**Your assignment**
Repeat precisely the span of lines below that opens with the line containing "lookupTargetSlot, place_objects. safely." and closes with the line containing "#[export] Hint Resolve looks_resolveAddressBits", both included.

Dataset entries
(** ** Address spaces *)

Lemma safe_word_set M a v : safe M (word_set a v).
Proof. unfold word_set. safely. Qed.
Lemma safe_asid_table_set M i p : safe M (asid_table_set i p).
Proof. apply safe_tcbs. intros k a k'. unfold asid_table_set. case_match; by intros [= _ <-]. Qed.
#[export] Hint Resolve safe_word_set safe_asid_table_set : authority.
Lemma safe_setVMRoot M t : safe M (setVMRoot t).
Proof. unfold setVMRoot. safely. Qed.
#[export] Hint Resolve safe_setVMRoot : authority.
Lemma safe_asids M a v b p : safe M (deleteASID a v) ∧ safe M (deleteASIDPool b p).
Proof. unfold deleteASID, deleteASIDPool, hwASIDInvalidate. split; safely. Qed.
Lemma safe_unmapPage M s a v p : safe M (unmapPage s a v p).
Proof. unfold unmapPage, unmap_small, unmap_large, current_vspace, modeUnmapPage. safely. Qed.
Lemma safe_unmapPageTable M a v p : safe M (unmapPageTable a v p).
Proof. unfold unmapPageTable, flushTable, current_vspace. safely. Qed.
Lemma safe_copyGlobalMappings M v : safe M (copyGlobalMappings v).
Proof. unfold copyGlobalMappings. cbn zeta. apply safe_for_range. intros i. safely. Qed.
Lemma safe_clear_iopt M r b : safe M (clear_iopt r b).
Proof. unfold clear_iopt, vtd_pte_set. safely. Qed.
#[export] Hint Resolve looks_resolve_levels : invocation.
#[export] Hint Resolve safe_unmapPage safe_unmapPageTable safe_copyGlobalMappings safe_clear_iopt : authority.
#[export] Hint Extern 1 (safe _ (deleteASID _ _)) => apply (safe_asids _ _ _ 0 0) : authority.
#[export] Hint Extern 1 (safe _ (deleteASIDPool _ _)) => apply (safe_asids _ 0 0) : authority.
Lemma safe_io M c : safe M (unmapIOPage c) ∧ safe M (deleteIOPageTable c) ∧ safe M (unmapVTDContextEntry c).
Proof. unfold unmapIOPage, deleteIOPageTable, unmapVTDContextEntry, vtd_cte_set. split_and!; safely. Qed.
#[export] Hint Extern 1 (safe _ (unmapIOPage _)) => apply safe_io : authority.
#[export] Hint Extern 1 (safe _ (deleteIOPageTable _)) => apply safe_io : authority.
#[export] Hint Extern 1 (safe _ (unmapVTDContextEntry _)) => apply safe_io : authority.

Lemma safe_finaliseCap_at_once M c f : safe M (finaliseCap_at_once c f).
Proof. unfold finaliseCap_at_once, Arch_finaliseCap, Mode_finaliseCap, unmapPageDirectory. safely. Qed.
#[export] Hint Resolve safe_finaliseCap_at_once : authority.
Lemma safe_cteDeleteOne M s : safe M (cteDeleteOne s).
Proof. unfold cteDeleteOne, finaliseCap_exposed. safely. Qed.
#[export] Hint Resolve safe_cteDeleteOne : authority.
Lemma safe_cancelIPC M t : safe M (cancelIPC t).
Proof. unfold cancelIPC, ep_ptr_get_queue. safely. Qed.
#[export] Hint Resolve safe_cancelIPC : authority.
Lemma safe_suspend M t : safe M (suspend t).
Proof. unfold suspend. safely. Qed.
Lemma safe_restart M t : safe M (restart t).
Proof. unfold restart. safely. Qed.
#[export] Hint Resolve safe_suspend safe_restart : authority.
Lemma safe_finaliseCap M c f x : safe M (finaliseCap c f x).
Proof. unfold finaliseCap, deletingIRQHandler, Arch_prepareThreadDelete. safely. Qed.
Lemma safe_getRegister M t r : safe M (getRegister t r).
Proof. unfold getRegister. safely. Qed.
#[export] Hint Resolve safe_finaliseCap safe_getRegister : authority.
Lemma safe_activateThread M : safe M activateThread.
Proof. unfold activateThread, getRestartPC, setNextPC. safely. Qed.
Lemma safe_sendSignal M n b : safe M (sendSignal n b).
Proof. unfold sendSignal, ntfn_set_active, ntfn_ptr_get_queue. safely. Qed.
Lemma safe_setupCallerCap M s r : safe M (setupCallerCap s r).
Proof. unfold setupCallerCap. safely. Qed.
#[export] Hint Resolve safe_activateThread safe_sendSignal safe_setupCallerCap : authority.

(** ** Deletion *)

Lemma safe_preemptionPoint M : safe M preemptionPoint.
Proof. unfold preemptionPoint, isIRQPending. safely. Qed.
#[export] Hint Resolve safe_preemptionPoint : authority.

Lemma safe_deletion M fuel : (∀ s im, safe M (finaliseSlot fuel s im)) ∧ (∀ s im, safe M (reduceZombie fuel s im)) ∧
  (∀ s ex, safe M (cteDelete fuel s ex)).
Proof.
  induction fuel as [|fuel (IHf & IHr & IHd)]; [split_and!; intros; cbn; safely|].
  split_and!; intros; cbn [finaliseSlot reduceZombie cteDelete]; unfold swap_zombie, shrink_zombie; safely.
Qed.
Lemma safe_delete_slot M s : safe M (delete_slot s).
Proof. unfold delete_slot. apply safe_bind; [safely|]. intros fuel. apply safe_deletion. Qed.
#[export] Hint Resolve safe_delete_slot : authority.
Lemma safe_revoke_children M fuel : ∀ s, safe M (revoke_children fuel s).
Proof. induction fuel as [|fuel IH]; intros s; cbn [revoke_children]; safely. Qed.
#[export] Hint Resolve safe_revoke_children : authority.
Lemma safe_cteRevoke M s : safe M (cteRevoke s).
Proof. unfold cteRevoke. safely. Qed.
#[export] Hint Resolve safe_cteRevoke : authority.


(** ** New objects *)

Lemma authority_new M k k' t c : tcbs k' = <[t := c]> (tcbs k) → new_thread M c → regs_sane (registers c) → authority M k k'.
Proof.
  intros E Hn Hs. split.
  - intros u c' Hu. rewrite E in Hu. apply lookup_insert_Some in Hu as [[<- <-]|[_ Hu]]; [by right|left].
    exists c'. split; [done|apply thread_step_refl].
  - intros S. unfold sane. rewrite E. by apply map_Forall_insert_2.
Qed.

(** The registers of a new thread. *)
Lemma initContext_sane regs : regs_sane (<[18 := 35]> (<[16 := Z.lor (BIT 9) (BIT 1)]> (<[15 := 27]> (<[14 := 0]>
  (<[11 := 0]> (<[13 := 0]> (<[12 := 0]> (Mode_initContext regs)))))))).
Proof.
  intros r. unfold reg_sane, reg, Mode_initContext.
  destruct (Z.eqb_spec r FLAGS) as [->|]; [|destruct (Z.eqb_spec r FS) as [->|]; [|destruct (Z.eqb_spec r GS) as [->|];
    [|destruct (Z.eqb_spec r TLS_BASE) as [->|]; [|done]]]]; rewrite !lookup_insert_ne by done; by rewrite lookup_insert_eq.
Qed.

Lemma wp_wlp {A} (m : K A) Q k : wp m Q k → wlp m Q k.
Proof. unfold wp, wlp. by destruct (m k) as [[a|h] k']. Qed.

Lemma safe_createObject M t b u d : 0 ≤ M → safe M (createObject t b u d).
Proof.
  intros HM. unfold createObject, Mode_createObject. destruct (_ <=? _); [safely|]. destruct (t =? seL4_TCBObject); [|safely].
  clear t. intros k. set (t := wrap32 (b + TCB_OFFSET)). cbv zeta. apply wp_wlp. apply wp_bind, wp_modify.
  unfold Arch_initContext. apply wp_bind, wp_bind. eapply wp_tcb_set; [apply lookup_insert_eq|]. apply wp_modify.
  apply wp_bind. eapply wp_tcb_set; [apply lookup_insert_eq|]. apply wp_bind, wp_gets. apply wp_bind. eapply wp_tcb_set; [apply lookup_insert_eq|].
  apply wp_bind, wp_modify. apply wp_ret. eapply (authority_new M _ _ t).
  - change (tcbs (k <| ?f ::= ?g |>)) with (tcbs k). cbn. rewrite !insert_insert_eq. reflexivity.
  - split_and!; [by vm_compute|done|done].
  - apply initContext_sane.
Qed.
#[export] Hint Resolve safe_createObject : authority.

Lemma safe_clearMemory M p b : safe M (clearMemory p b).
Proof.
  unfold clearMemory. apply safe_bind; [safely|]. intros _. apply safe_bind; [safely|]. intros _ k. split.
  - intros u c Hu. cbn in Hu. apply map_lookup_filter_Some in Hu as [Hu _]. left. exists c. split; [done|apply thread_step_refl].
  - intros S u c Hu. cbn in Hu. apply map_lookup_filter_Some in Hu as [Hu _]. exact (S u c Hu).
Qed.
#[export] Hint Resolve safe_clearMemory : authority.
Lemma safe_reset_chunks M fuel : ∀ s b o c, safe M (reset_chunks fuel s b o c).
Proof. induction fuel as [|fuel IH]; intros s b o c; cbn [reset_chunks]; safely. Qed.
#[export] Hint Resolve safe_reset_chunks : authority.
Lemma safe_retype M s r b t u d dev : 0 ≤ M → safe M (invokeUntyped_Retype s r b t u d dev).
Proof. intros HM. unfold invokeUntyped_Retype, resetUntypedCap, createNewObjects. safely. Qed.
#[export] Hint Resolve safe_retype : authority.

Lemma safe_decodeUntyped M l n s c ex b : 0 ≤ M → safe M (decodeUntypedInvocation l n s c ex b).
Proof.
  intros HM. unfold decodeUntypedInvocation, retype_into, lookupTargetSlot, place_objects. safely.
Qed.

(** ** Messages *)

#[export] Hint Extern 1 (safe _ (getSyscallArg _ _)) => apply safe_looks, looks_getSyscallArg : authority.
Lemma safe_msgRegister M t i v : safe M (setRegister t (msgRegister i) v).
Proof. unfold msgRegister. apply safe_setRegister; by destruct (i =? 0). Qed.
#[export] Hint Resolve safe_msgRegister : authority.
Lemma safe_word_at M a : safe M (word_at a).
Proof. unfold word_at. safely. Qed.
#[export] Hint Resolve safe_word_at : authority.
Lemma safe_setMR M r b o v : safe M (setMR r b o v).
Proof. unfold setMR. safely. Qed.
Lemma safe_lookupIPCBuffer M b t : safe M (lookupIPCBuffer b t).
Proof. unfold lookupIPCBuffer. safely. Qed.
Lemma safe_copyMRs M s sb r rb n : safe M (copyMRs s sb r rb n).
Proof. unfold copyMRs. safely. Qed.
#[export] Hint Resolve safe_setMR safe_lookupIPCBuffer safe_copyMRs : authority.

Lemma looks_resolveAddressBits c p n : looks (resolveAddressBits c p n).
Proof. unfold resolveAddressBits. pose proof looks_resolve_loop. steps. Qed.
#[export] Hint Resolve looks_resolveAddressBits : invocation.
Lemma looks_lookups t p : looks (lookupSlot t p) ∧ looks (lookupCap t p) ∧ looks (lookupCapAndSlot t p).
Proof. unfold lookupCap, lookupCapAndSlot, lookupSlot. split_and!; steps. Qed.
#[export] Hint Extern 1 (looks (lookupSlot _ _)) => apply looks_lookups : invocation.
#[export] Hint Extern 1 (looks (lookupCap _ _)) => apply looks_lookups : invocation.
#[export] Hint Extern 1 (looks (lookupCapAndSlot _ _)) => apply looks_lookups : invocation.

**Answer section**
  intros HM. unfold decodeUntypedInvocation, retype_into, lookupTargetSlot, place_objects. safely.
Qed.

(** ** Messages *)

#[export] Hint Extern 1 (safe _ (getSyscallArg _ _)) => apply safe_looks, looks_getSyscallArg : authority.
Lemma safe_msgRegister M t i v : safe M (setRegister t (msgRegister i) v).
Proof. unfold msgRegister. apply safe_setRegister; by destruct (i =? 0). Qed.
#[export] Hint Resolve safe_msgRegister : authority.
Lemma safe_word_at M a : safe M (word_at a).
Proof. unfold word_at. safely. Qed.
#[export] Hint Resolve safe_word_at : authority.
Lemma safe_setMR M r b o v : safe M (setMR r b o v).
Proof. unfold setMR. safely. Qed.
Lemma safe_lookupIPCBuffer M b t : safe M (lookupIPCBuffer b t).
Proof. unfold lookupIPCBuffer. safely. Qed.
Lemma safe_copyMRs M s sb r rb n : safe M (copyMRs s sb r rb n).
Proof. unfold copyMRs. safely. Qed.
#[export] Hint Resolve safe_setMR safe_lookupIPCBuffer safe_copyMRs : authority.

Lemma looks_resolveAddressBits c p n : looks (resolveAddressBits c p n).
Proof. unfold resolveAddressBits. pose proof looks_resolve_loop. steps. Qed.
#[export] Hint Resolve looks_resolveAddressBits : invocation.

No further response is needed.